* _Task to carry out_
Return exactly the lines below, starting with the one that has "right; left; reflexivity]." and going on through the one that has "unfold record_all. revert m.".

* _Data for this exercise_
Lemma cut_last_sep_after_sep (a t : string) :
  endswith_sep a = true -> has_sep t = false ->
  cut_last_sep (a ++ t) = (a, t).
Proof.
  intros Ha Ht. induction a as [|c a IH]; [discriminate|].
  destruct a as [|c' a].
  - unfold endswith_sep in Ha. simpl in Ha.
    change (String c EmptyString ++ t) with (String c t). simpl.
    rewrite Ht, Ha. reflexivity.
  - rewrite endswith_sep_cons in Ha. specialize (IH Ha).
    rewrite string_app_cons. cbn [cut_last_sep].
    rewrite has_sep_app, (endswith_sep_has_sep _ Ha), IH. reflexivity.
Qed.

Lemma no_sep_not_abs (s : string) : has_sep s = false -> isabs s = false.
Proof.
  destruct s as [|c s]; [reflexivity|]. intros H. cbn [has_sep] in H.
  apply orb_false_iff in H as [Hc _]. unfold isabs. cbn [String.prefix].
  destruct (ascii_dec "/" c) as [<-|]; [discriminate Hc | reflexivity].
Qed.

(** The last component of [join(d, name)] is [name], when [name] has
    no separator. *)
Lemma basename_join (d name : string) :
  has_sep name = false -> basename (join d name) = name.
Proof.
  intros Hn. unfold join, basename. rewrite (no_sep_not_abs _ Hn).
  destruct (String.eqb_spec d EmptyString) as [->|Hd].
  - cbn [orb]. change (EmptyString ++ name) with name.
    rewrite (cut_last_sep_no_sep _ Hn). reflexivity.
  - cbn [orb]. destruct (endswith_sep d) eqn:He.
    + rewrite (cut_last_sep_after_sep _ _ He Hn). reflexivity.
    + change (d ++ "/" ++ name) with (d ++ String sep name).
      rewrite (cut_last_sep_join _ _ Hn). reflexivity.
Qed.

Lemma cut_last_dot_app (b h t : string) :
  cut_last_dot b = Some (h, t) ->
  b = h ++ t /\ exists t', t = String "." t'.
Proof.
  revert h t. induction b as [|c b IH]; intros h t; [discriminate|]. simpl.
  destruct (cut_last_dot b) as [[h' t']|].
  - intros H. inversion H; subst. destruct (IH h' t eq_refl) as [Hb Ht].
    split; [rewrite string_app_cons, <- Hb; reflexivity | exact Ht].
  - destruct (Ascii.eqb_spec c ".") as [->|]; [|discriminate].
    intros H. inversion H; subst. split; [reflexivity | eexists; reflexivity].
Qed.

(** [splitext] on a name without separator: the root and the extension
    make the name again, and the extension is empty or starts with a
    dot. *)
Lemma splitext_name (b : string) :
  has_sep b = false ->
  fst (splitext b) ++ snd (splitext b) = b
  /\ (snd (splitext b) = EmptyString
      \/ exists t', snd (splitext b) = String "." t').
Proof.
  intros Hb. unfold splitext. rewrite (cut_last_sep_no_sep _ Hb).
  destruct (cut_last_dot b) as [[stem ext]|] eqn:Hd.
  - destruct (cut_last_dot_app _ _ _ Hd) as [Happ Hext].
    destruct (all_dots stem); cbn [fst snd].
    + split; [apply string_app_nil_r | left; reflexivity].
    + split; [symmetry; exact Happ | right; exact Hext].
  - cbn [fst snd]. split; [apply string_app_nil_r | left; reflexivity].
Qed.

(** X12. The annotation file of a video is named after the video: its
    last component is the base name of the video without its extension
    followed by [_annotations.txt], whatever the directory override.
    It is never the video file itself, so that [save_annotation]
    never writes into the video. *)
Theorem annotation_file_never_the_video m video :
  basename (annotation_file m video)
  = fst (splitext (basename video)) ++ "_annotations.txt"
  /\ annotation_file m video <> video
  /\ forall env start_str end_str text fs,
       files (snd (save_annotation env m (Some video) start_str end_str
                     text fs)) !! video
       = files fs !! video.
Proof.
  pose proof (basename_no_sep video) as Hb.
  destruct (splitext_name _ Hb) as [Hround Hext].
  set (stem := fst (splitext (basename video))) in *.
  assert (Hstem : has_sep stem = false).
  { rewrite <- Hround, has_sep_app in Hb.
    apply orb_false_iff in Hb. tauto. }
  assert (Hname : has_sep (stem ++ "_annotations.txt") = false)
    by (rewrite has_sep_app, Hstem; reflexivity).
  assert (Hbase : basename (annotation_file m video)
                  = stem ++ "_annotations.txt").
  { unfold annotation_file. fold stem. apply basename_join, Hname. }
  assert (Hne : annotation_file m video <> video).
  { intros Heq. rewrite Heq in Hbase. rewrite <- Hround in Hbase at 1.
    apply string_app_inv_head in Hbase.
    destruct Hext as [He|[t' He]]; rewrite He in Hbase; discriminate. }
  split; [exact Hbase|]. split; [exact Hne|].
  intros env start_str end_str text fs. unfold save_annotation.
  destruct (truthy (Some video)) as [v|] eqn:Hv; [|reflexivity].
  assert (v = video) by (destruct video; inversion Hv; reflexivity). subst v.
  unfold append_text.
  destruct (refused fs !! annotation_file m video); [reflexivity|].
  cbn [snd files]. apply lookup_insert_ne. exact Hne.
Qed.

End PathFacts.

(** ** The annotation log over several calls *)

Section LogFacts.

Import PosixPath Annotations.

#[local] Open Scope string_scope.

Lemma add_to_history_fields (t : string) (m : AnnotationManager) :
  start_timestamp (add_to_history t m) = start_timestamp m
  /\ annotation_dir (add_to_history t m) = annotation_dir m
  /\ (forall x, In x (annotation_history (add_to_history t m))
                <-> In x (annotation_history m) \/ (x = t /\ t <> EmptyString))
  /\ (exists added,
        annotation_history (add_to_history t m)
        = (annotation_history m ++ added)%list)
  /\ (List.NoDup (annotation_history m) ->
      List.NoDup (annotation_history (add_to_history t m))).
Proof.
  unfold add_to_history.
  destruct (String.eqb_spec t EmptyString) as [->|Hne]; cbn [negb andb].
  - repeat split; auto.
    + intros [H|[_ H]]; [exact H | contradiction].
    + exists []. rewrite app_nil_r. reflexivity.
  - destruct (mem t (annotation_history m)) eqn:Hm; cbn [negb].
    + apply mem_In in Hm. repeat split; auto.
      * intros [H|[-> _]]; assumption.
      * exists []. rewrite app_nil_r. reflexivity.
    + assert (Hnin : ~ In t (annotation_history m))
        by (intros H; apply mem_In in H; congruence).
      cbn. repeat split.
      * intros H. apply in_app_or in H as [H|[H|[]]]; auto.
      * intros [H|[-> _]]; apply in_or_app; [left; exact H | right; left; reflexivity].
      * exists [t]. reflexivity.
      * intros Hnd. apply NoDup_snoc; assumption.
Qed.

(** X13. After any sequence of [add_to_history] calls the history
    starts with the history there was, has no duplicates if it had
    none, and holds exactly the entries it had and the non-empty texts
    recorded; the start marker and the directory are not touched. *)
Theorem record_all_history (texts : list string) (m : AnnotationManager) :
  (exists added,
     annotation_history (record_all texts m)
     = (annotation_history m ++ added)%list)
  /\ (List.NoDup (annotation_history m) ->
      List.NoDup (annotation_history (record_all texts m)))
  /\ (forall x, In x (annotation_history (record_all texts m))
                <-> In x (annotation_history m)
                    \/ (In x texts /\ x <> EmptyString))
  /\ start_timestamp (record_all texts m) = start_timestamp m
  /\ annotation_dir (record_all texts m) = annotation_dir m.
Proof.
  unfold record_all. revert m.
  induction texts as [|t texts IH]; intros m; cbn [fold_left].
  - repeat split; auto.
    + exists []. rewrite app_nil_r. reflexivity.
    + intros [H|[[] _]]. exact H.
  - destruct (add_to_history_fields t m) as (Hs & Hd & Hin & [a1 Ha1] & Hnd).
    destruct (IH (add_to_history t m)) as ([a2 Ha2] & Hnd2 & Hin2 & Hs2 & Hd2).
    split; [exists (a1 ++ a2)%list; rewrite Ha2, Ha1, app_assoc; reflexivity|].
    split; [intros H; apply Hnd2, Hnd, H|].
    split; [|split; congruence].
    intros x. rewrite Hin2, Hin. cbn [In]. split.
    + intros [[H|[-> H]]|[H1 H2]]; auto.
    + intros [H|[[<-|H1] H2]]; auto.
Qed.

* _Written response_
      * intros [H|[-> _]]; apply in_or_app; [left; exact H | right; left; reflexivity].
      * exists [t]. reflexivity.
      * intros Hnd. apply NoDup_snoc; assumption.
Qed.

(** X13. After any sequence of [add_to_history] calls the history
    starts with the history there was, has no duplicates if it had
    none, and holds exactly the entries it had and the non-empty texts
    recorded; the start marker and the directory are not touched. *)
Theorem record_all_history (texts : list string) (m : AnnotationManager) :
  (exists added,
     annotation_history (record_all texts m)
     = (annotation_history m ++ added)%list)
  /\ (List.NoDup (annotation_history m) ->
      List.NoDup (annotation_history (record_all texts m)))
  /\ (forall x, In x (annotation_history (record_all texts m))
                <-> In x (annotation_history m)
                    \/ (In x texts /\ x <> EmptyString))
  /\ start_timestamp (record_all texts m) = start_timestamp m
  /\ annotation_dir (record_all texts m) = annotation_dir m.
Proof.
  unfold record_all. revert m.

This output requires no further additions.